Ermordung des Bürgermeisters von Tiberias
Jerusalem, 30. Oktober. Zaki Alhadiff, der jüdische Bürgermeister von Tiberias, wurde am 27. Oktober von Terroristen angeschossen und schwer verwundet. Zwei Tage später erlag er seinen Verletzungen. Der Hergang der Tat spielte sich folgendermaßen ab: Alhadiff verließ das Verwaltungsgebäude in Tiberias um die Mittagszeit. In diesem Augenblick schossen drei Männer auf ihn. Drei Kugeln trafen ihn in den Rücken. Alhadiff fiel gerade gegenüber dem Gebäude der Anlo-Palestine-Bank im Zentrum von Tiberias. Die Mörder entkamen. Ben Zvi, der Vorsitzende des Waad Leumi, der gerade in Tiberias war, um von dort in einem Imperial Airways-Flugzeug nach England zu fliegen, hörte die Schüsse fallen, als das Auto vorfuhr, um ihn nach dem Flugplatz zu bringen. Er ließ sich zum Attentatsort fahren, wo er den Bürgermeister schwer verwundet auffand. Er schaffte ihn ins Krankenhaus und begab sich dann zum Flughafen, wo er gerade noch rechtzeitig vor Abflug des Flugzeuges anlangte. Es wurde sofort ein Tages-Ausgehverbot in der Altstadt von Tiberias verkündet. Der berühmte Chirurg Dr. Markus flog in einem besonderen Flugzeug von Tel Aviv nach Tiberias, um Alhadiff zu operieren, doch blieb dem operativen Eingriff der Erfolg versagt. Tausende von Menschen aus dem ganzen Land waren heute beim Begräbnis Alhadiffs anwesend. In Tiberias herrschte völlige Arbeitsruhe. Am Grab sprachen I. Rokach für die Stadt Tel Aviv, Almaliah im Namen des Waad Leumi und Samuel Zimmermann für die Kolonien in Galiläa.

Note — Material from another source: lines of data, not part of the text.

(** The loop, seen from the static side of the class: [sv] is the
    value of the definition's own [static] property. *)
Lemma define_loop_static sv keys h h2 :
  (∀ p, own (o_props od) STATIC = Some p → ∃ w, p_slot p = Data sv w) →
  building h0 cl P h →
  (∀ q, enum_own h (VRef cl) q = None) →
  each (define call cl base (VRef d)) keys h = Ret tt h2 →
  ∀ q, enum_own h2 (VRef cl) q
       = if mem STATIC keys &&
            match own (o_props od) STATIC with Some _ => true | None => false end
         then enum_own h0 sv q else None.
Proof.
  intros Hsv B Hnone Hrun.
  set (isown := match own (o_props od) STATIC with
                | Some _ => true | None => false end).
  destruct (each_target (define call cl base (VRef d))
              (λ a, building h0 cl P a ∧
                    ∀ q, enum_own a (VRef cl) q = None ∨
                         enum_own a (VRef cl) q = enum_own h0 sv q)
              (λ a, ∀ q, enum_own a (VRef cl) q = enum_own h0 sv q)
              (λ a b, ∀ q, own_prop b cl q = own_prop a cl q)
              (λ x, String.eqb x STATIC && isown))
    with (keys := keys) (h := h) (h2 := h2)
    as (_ & Hmiss & Hhit); [done| | | | |done|].
  { intros a b c E1 E2 q. by rewrite E2, E1. }
  { intros a b E Ha q. unfold enum_own. rewrite E. apply Ha. }
  { intros x a b [Ba Ia] Hx.
    destruct (define_frame call h0 cl P base d od wf refs Hd x a b Ba Hx)
      as (Bb & F & _ & Hcl & _).
    assert (String.eqb x STATIC && isown = true →
            ∀ q, enum_own b (VRef cl) q = enum_own h0 sv q) as Hq.
    { intros [E Hown]%andb_prop. apply String.eqb_eq in E. subst x.
      pose proof (define_cases call h0 cl P base d od Hd STATIC a b Ba Hx) as Hc.
      unfold isown in Hown.
      destruct (own (o_props od) STATIC) as [p|] eqn:Hp; [|done].
      destruct Hc as (v & w & Hs & Hc). destruct (Hsv p eq_refl) as [w' Hs'].
      rewrite Hs in Hs'. injection Hs' as -> ->.
      change (String.eqb STATIC INITIALIZE) with false in Hc.
      change (String.eqb STATIC EXTEND || String.eqb STATIC INCLUDE)
        with false in Hc.
      change (String.eqb STATIC STATIC) with true in Hc. simpl in Hc.
      destruct (copy_statics h0 cl P wf sv a b)
        as (_ & ws & -> & Hws1 & Hws2); [|done..|].
      { intros s ->. by eapply member_value_valid. }
      intros q. pose proof (building_cl_lt _ _ _ _ Ba) as Hlt.
      destruct (enum_own h0 sv q) as [dq|] eqn:Hq.
      - unfold enum_own at 1.
        rewrite (own_prop_writes_same cl ws a q dq).
        + unfold enum_own in Hq. destruct sv; try done.
          destruct (own_prop h0 l q) as [p'|]; [|done].
          destruct (p_enum p') eqn:He; [|done]. injection Hq as <-.
          by rewrite He.
        + by apply lookup_lt_is_Some.
        + by eapply Hws2.
        + intros p' Hin. apply Hws1 in Hin. congruence.
      - unfold enum_own at 1. rewrite own_prop_writes_other.
        + destruct (Ia q) as [E|E]; [exact E|]. rewrite Hq in E. exact E.
        + right. intros Hin. apply in_map_iff in Hin as ([q' p'] & Eq & Hin).
          simpl in Eq. subst q'. apply Hws1 in Hin. congruence. }
    split; [split; [done|]|split].
    - destruct (String.eqb x STATIC && isown) eqn:E.
      + intros q. right. by apply Hq.
      + intros q.
        assert (enum_own b (VRef cl) q = enum_own a (VRef cl) q) as ->;
          [|apply Ia].
        unfold enum_own. rewrite Hcl; [done|].
        unfold isown in E. destruct (String.eqb x STATIC) eqn:E'.
        * simpl in E. right. by destruct (own (o_props od) x) eqn:E'';
            apply String.eqb_eq in E'; subst x; rewrite E'' in E.
        * left. intros ->. by rewrite String.eqb_refl in E'.
    - intros E. apply Hcl. unfold isown in E.
      destruct (String.eqb x STATIC) eqn:E'.
      + simpl in E. right. by destruct (own (o_props od) x) eqn:E'';
          apply String.eqb_eq in E'; subst x; rewrite E'' in E.
      + left. intros ->. by rewrite String.eqb_refl in E'.
    - done. }
  { split; [done|]. intros q. left. apply Hnone. }
  intros q. destruct (mem STATIC keys && isown) eqn:E.
  - apply Hhit, existsb_eqb. apply andb_prop in E as [E ?].
    by apply mem_In in E.
  - unfold enum_own. rewrite Hmiss; [apply Hnone|].
    destruct (existsb _ keys) eqn:E'; [|done].
    apply existsb_eqb in E' as [Hin ?]. apply mem_In in Hin.
    rewrite Hin in E. simpl in E. congruence.
Qed.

Am 25. Oktober abends wurde eine Gruppe jemenitischer Arbeiter auf dem Heimwege aus dem Hinterhalt überfallen. Der 25jährige Israel Tam, Sekretär der Jemeniter-Siedlung Tirath Schalom, wurde getötet.
Am 26. Oktober wurde Zelig Gammar, 25jährig, getötet und sein Gefährte verwundet, als sie in der Nachbarschaft von Rechowoth Motorrad fuhren und von arabischen Terroristen aus dem Hinterhalt beschossen wurden.
In den letzten zwölf Stunden wurden sechs Araber aus Dörfern von Terroristen in verschiedenen Teilen des Landes getötet und einer verwundet, während drei arabische Terroristen von Polizisten erschossen wurden.
Ausbildungsstätten der Wizo in Erez Israel:
Gartenbau-Unterricht in der Wizo Haushaltungsschule Nachlath Jizchak. Die erprobte Lehrerin Anna Lewin unterweist eine Schülerin in der Bekämpfung der Gemüseschädlinge.
Mädchenlehrfarm Ajanoth bei Ness Ziona, die von der Wizo und Moazath hopoaloth gemeinsam verwaltet wird. Auf dem Kamm des Hügels das „weiße Haus“, das Zentralverwaltungs- und Versammlungsgebäude der Farm. Links und rechts die Wohnhäuser für die 80 Schülerinnen. Im Vordergrund der Hühnerstall.
Auf der letzten Seite findet man die Abfahrtszeiten von Schiffen: Jeden Samstag nach New York. Nur eine komfortable Klasse. Gut, billig, bequem. Koschere Küche. Freitag Einschiffung.
Dies alles konnte man n o c h der jüdischen Leserschaft mitteilen, bevor die Nazis alle Türen schlossen und das Vernichtungsprogramm seinen Anfang nahm.